Figure 3.

Comparison of the analgesic effects of administration of E‐162, TR‐7 or co‐administration of E‐162+TR‐7, with morphine in mice with CCI. The effects of single i.p. injection of E‐162 and TR‐7 or co‐administration of E‐162+TR‐7 (10 mg·kg⁻¹ each) on mechanical (A, von Frey) and thermal (B, cold plate; C, tail flick) stimulus on day 7 following CCI to the sciatic nerve, were evaluated. The data are presented as means ± SEM . The results are presented as a percentage of the maximal possible effect [%MPE = 100% × (measured response − basal)∕(cut‐off value − basal)] of drug action (A, C, E), and the AUC for all tests was calculated (B, D, F).
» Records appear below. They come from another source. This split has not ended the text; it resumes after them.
(** [test_media_handlers_unknown_default_media_type] fails to construct;
    the first registry of [test_custom_extra_media_handlers] is constructed
    with the alias of its codec as a second key. *)
Lemma init_requires_default_handler_witness :
  MediaHandlers.__init__ "nope/json" (Some json_only)
  = Raise (ValueError "no handler for default media type 'nope/json'")
  /\ exists self,
       MediaHandlers.__init__ "application/json; charset=UTF-8"
         (Some json_with_alias) = Ok self
       /\ PyDict.keys (MediaHandlers.handlers self)
          = ["application/json"; "application/json; charset=UTF-8"].
Proof.
  split.
  - apply (proj1 (proj2 (init_requires_default_handler "nope/json"
                           (Some json_only)))).
    simpl. intuition discriminate.
  - destruct (proj2 (proj2 (init_requires_default_handler
                              "application/json; charset=UTF-8"
                              (Some json_with_alias))))
      as (self & Hinit & Hhandlers & _).
    + simpl. auto.
    + exists self. split; [exact Hinit|]. rewrite Hhandlers. reflexivity.
Defined.

End ConstructionExamples.

(* ================================================================== *)
(** ** Facts about strings *)

Lemma append_assoc (s1 s2 s3 : string) :
  String.append (String.append s1 s2) s3 = String.append s1 (String.append s2 s3).
Proof. induction s1 as [|c s1 IH]; simpl; [reflexivity | now rewrite IH]. Qed.

Lemma append_empty_r (s : string) : String.append s EmptyString = s.
Proof. induction s as [|c s IH]; simpl; [reflexivity | now rewrite IH]. Qed.

Lemma is_empty_false (s : string) : s <> EmptyString -> is_empty s = false.
Proof. destruct s; [congruence | reflexivity]. Qed.

Lemma occurs_in_refl (s : string) : occurs_in s s.
Proof. exists EmptyString, EmptyString. simpl. now rewrite append_empty_r. Qed.

Lemma occurs_in_prefix (needle s rest : string) :
  occurs_in needle s -> occurs_in needle (String.append s rest).
Proof.
  intros (before & after & ->). exists before, (String.append after rest).
  now rewrite !append_assoc.
Qed.

Lemma occurs_in_suffix (needle first s : string) :
  occurs_in needle s -> occurs_in needle (String.append first s).
Proof.
  intros (before & after & ->). exists (String.append first before), after.
  now rewrite !append_assoc.
Qed.

Lemma occurs_in_join (sep : string) (parts : list string) (part : string) :
  In part parts -> occurs_in part (join sep parts).
Proof.
  induction parts as [|p parts IH]; [intros []|].
  intros [-> | Hin].
  - destruct parts; [apply occurs_in_refl|].
    apply occurs_in_prefix, occurs_in_refl.
  - destruct parts as [|p' parts]; [destruct Hin|].
    change (join sep (p :: p' :: parts))
      with (String.append p (String.append sep (join sep (p' :: parts)))).
    now apply occurs_in_suffix, occurs_in_suffix, IH.
Qed.

(** The description names the rejected type and every allowed type, each
    between quotes. *)
Lemma unsupported_description_names (media_type : string) (allowed : list string) :
  occurs_in (quoted media_type)
    (BaseMediaHandler.unsupported_description media_type allowed)
  /\ forall a, In a allowed ->
       occurs_in (quoted a)
         (BaseMediaHandler.unsupported_description media_type allowed).
Proof.
  unfold BaseMediaHandler.unsupported_description. split.
  - apply occurs_in_prefix, occurs_in_refl.
  - intros a Hin. apply occurs_in_suffix, occurs_in_suffix, occurs_in_join.
    now apply in_map.
Qed.

(* ================================================================== *)
(** ** MediaHandlers: lookup_handler *)

Section LookupHandler.

Variable best_match : list string -> string -> option string.

Implicit Types (self : MediaHandlers.t) (media_type : string).

Lemma effective_media_type_given self media_type default_media_type :
  media_type <> EmptyString -> media_type <> "*/*" ->
  MediaHandlers.effective_media_type self (Some media_type) default_media_type
  = media_type.
Proof.
  intros Hne Hw. unfold MediaHandlers.effective_media_type.
  apply String.eqb_neq in Hw. now rewrite Hw, (is_empty_false Hne).
Qed.

Lemma effective_media_type_unspecified self (requested : option string)
    default_media_type :
  requested = None \/ requested = Some EmptyString \/ requested = Some "*/*" ->
  MediaHandlers.effective_media_type self requested default_media_type
  = MediaHandlers.fallback self default_media_type.
Proof. intros [-> | [-> | ->]]; reflexivity. Qed.

(** An exact match is returned and nothing is written. *)
Lemma lookup_handler_exact self requested default_media_type handler :
  PyDict.get (MediaHandlers.handlers self)
    (MediaHandlers.effective_media_type self requested default_media_type)
  = Some handler ->
  MediaHandlers.lookup_handler best_match self requested default_media_type
  = (Ok handler, self).
Proof. intros H. unfold MediaHandlers.lookup_handler. now rewrite H. Qed.
Record State := {
  items : list Item;
  loading : bool;
  searchTerm : string;
  selectedCategory : string;
  viewMode : ViewMode;
  showCreateModal : bool;
  selectedItem : option Item
}.

(** State on first mount. *)
Definition initial : State :=
  {| items := []; loading := true; searchTerm := ""; selectedCategory := "all";
     viewMode := grid; showCreateModal := false; selectedItem := None |}.

Definition setItems (xs : list Item) (st : State) : State :=
  {| items := xs; loading := loading st; searchTerm := searchTerm st;
     selectedCategory := selectedCategory st; viewMode := viewMode st;
     showCreateModal := showCreateModal st;
     selectedItem := selectedItem st |}.

Definition setLoading (b : bool) (st : State) : State :=
  {| items := items st; loading := b; searchTerm := searchTerm st;
     selectedCategory := selectedCategory st; viewMode := viewMode st;
     showCreateModal := showCreateModal st;
     selectedItem := selectedItem st |}.

Definition setSearchTerm (t : string) (st : State) : State :=
  {| items := items st; loading := loading st; searchTerm := t;
     selectedCategory := selectedCategory st; viewMode := viewMode st;
     showCreateModal := showCreateModal st;
     selectedItem := selectedItem st |}.

Definition setSelectedCategory (c : string) (st : State) : State :=
  {| items := items st; loading := loading st; searchTerm := searchTerm st;
     selectedCategory := c; viewMode := viewMode st;
     showCreateModal := showCreateModal st;
     selectedItem := selectedItem st |}.

Definition setShowCreateModal (b : bool) (st : State) : State :=
  {| items := items st; loading := loading st; searchTerm := searchTerm st;
     selectedCategory := selectedCategory st; viewMode := viewMode st;
     showCreateModal := b; selectedItem := selectedItem st |}.

(** [loadItems]: no [try] around the [await]. The argument is how the
    promise of [getMarketplaceItems()] (of [lib/supabase]) settles. *)
Definition loadItems (fetched : Await (list Item)) (st : State)
  : Completion unit * State :=
  let st1 := setLoading true st in
  match fetched with
  | Resolved data => (Normal tt, setLoading false (setItems data st1))
  | Rejected e => (Throw e, st1)
  end.

(** [onItemCreated]: [setItems(prev => [newItem, ...prev])], then close the
    modal. *)
Definition onItemCreated (newItem : Item) (st : State) : State :=
  setShowCreateModal false (setItems (newItem :: items st) st).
The group receiving morphine (M; 10 mg·kg⁻¹, i.p.), was used as a positive control in this study. The analgesic effects of morphine were compared with vehicle (V; water)‐treated mice, which received water for injection as a vehicle . The results of the experiments were statistically evaluated using one‐way ANOVA and were further analysed with Bonferroni's post hoc test. ^* P < 0.05, significantly different from vehicle (25% DMSO/water)‐treated mice; ^# P < 0.05, significantly different from vehicle (water)‐treated mice; ^% P < 0.05, significant differences between E‐162‐treated and TR‐7‐treated mice; ^$ P < 0.05, significant differences between antagonist‐treated and morphine‐treated mice; ^Δ P < 0.05, significant differences between E‐162‐treated or TR‐7‐treated and E‐162+TR‐7‐treated mice. The number of animals used in the study is highlighted on the graph.